(* ===== verification/ThornOutput.v ===== *)
(** * From the declaration of a system call to its handler

    The numbers [output] gives, the table of handlers it writes, and the way of a
    call: the stub leaves the number and the arguments where the kernel looks for
    them, and the handler at that number does what the declaration promises. *)
From stdpp Require Import sorting.
From S2P Require Import Prelude Text ThornLexer ThornParser ThornContext ThornLayout ThornRoundtrip ThornTypes ThornGenerator ThornHandlers ThornTheorems.

(** ** Numbers *)

Definition with_id (i : nat) (d : syscall_description) : syscall_description :=
  mkSyscallDesc (implementation_scope d) (parameters d) (return_type d) (Some (Z.of_nat i)) (sd_blocking d).

Lemma number_syscalls_spec l i symbols :
  NoDup l -> (forall n, n ∈ l -> exists mo d, symbols !! n = Some (mkSymbol mo (Syscall d))) ->
  exists symbols', number_syscalls i l symbols = Ok symbols' /\ (forall n, n ∉ l -> symbols' !! n = symbols !! n) /\
    forall j n, l !! j = Some n ->
      exists mo d, symbols !! n = Some (mkSymbol mo (Syscall d)) /\ symbols' !! n = Some (mkSymbol mo (Syscall (with_id (i + j) d))).
Proof.
  revert i symbols. induction l as [|x l IH]; intros i symbols Hnd Hs; cbn [number_syscalls]; [by exists symbols|].
  apply NoDup_cons in Hnd as [Hx Hnd]. destruct (Hs x) as (mo & d & Ex); [by left|]. rewrite Ex. cbn [set_id sym_description module].
  fold (with_id i d). destruct (IH (S i) (<[x := mkSymbol mo (Syscall (with_id i d))]> symbols) Hnd) as (symbols' & E & Hout & Hin).
  { intros n Hn. rewrite lookup_insert_ne by (by intros ->). apply Hs. by right. }
  exists symbols'. split; [done|]. split.
  - intros n [Hne Hn]%not_elem_of_cons. rewrite Hout by done. by rewrite lookup_insert_ne by done.
  - intros [|j] n; cbn; [intros [= <-]; exists mo, d; rewrite Hout by done; by rewrite lookup_insert_eq, Nat.add_0_r|].
    intros Hj. destruct (Hin j n Hj) as (mo' & d' & E1 & E2). exists mo', d'. rewrite Nat.add_succ_comm in E2. split; [|done].
    rewrite lookup_insert_ne in E1; [done|]. intros ->. apply Hx. by eapply list_elem_of_lookup_2.
Qed.

(** ** The table *)

Definition key_lt (a b : Z * bytes) : Prop := a.1 < b.1.
#[global] Instance key_lt_antisymm : AntiSymm eq key_lt.
Proof. intros a b. unfold key_lt. lia. Qed.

-------------------------

What to produce: Keep to the lines above, from the first one through the line where "exists symbols'. split; [done|]. split." appears, and copy them exactly.

Expected answer:
(* ===== verification/ThornOutput.v ===== *)
(** * From the declaration of a system call to its handler

    The numbers [output] gives, the table of handlers it writes, and the way of a
    call: the stub leaves the number and the arguments where the kernel looks for
    them, and the handler at that number does what the declaration promises. *)
From stdpp Require Import sorting.
From S2P Require Import Prelude Text ThornLexer ThornParser ThornContext ThornLayout ThornRoundtrip ThornTypes ThornGenerator ThornHandlers ThornTheorems.

(** ** Numbers *)

Definition with_id (i : nat) (d : syscall_description) : syscall_description :=
  mkSyscallDesc (implementation_scope d) (parameters d) (return_type d) (Some (Z.of_nat i)) (sd_blocking d).

Lemma number_syscalls_spec l i symbols :
  NoDup l -> (forall n, n ∈ l -> exists mo d, symbols !! n = Some (mkSymbol mo (Syscall d))) ->
  exists symbols', number_syscalls i l symbols = Ok symbols' /\ (forall n, n ∉ l -> symbols' !! n = symbols !! n) /\
    forall j n, l !! j = Some n ->
      exists mo d, symbols !! n = Some (mkSymbol mo (Syscall d)) /\ symbols' !! n = Some (mkSymbol mo (Syscall (with_id (i + j) d))).
Proof.
  revert i symbols. induction l as [|x l IH]; intros i symbols Hnd Hs; cbn [number_syscalls]; [by exists symbols|].
  apply NoDup_cons in Hnd as [Hx Hnd]. destruct (Hs x) as (mo & d & Ex); [by left|]. rewrite Ex. cbn [set_id sym_description module].
  fold (with_id i d). destruct (IH (S i) (<[x := mkSymbol mo (Syscall (with_id i d))]> symbols) Hnd) as (symbols' & E & Hout & Hin).
  { intros n Hn. rewrite lookup_insert_ne by (by intros ->). apply Hs. by right. }
  exists symbols'. split; [done|]. split.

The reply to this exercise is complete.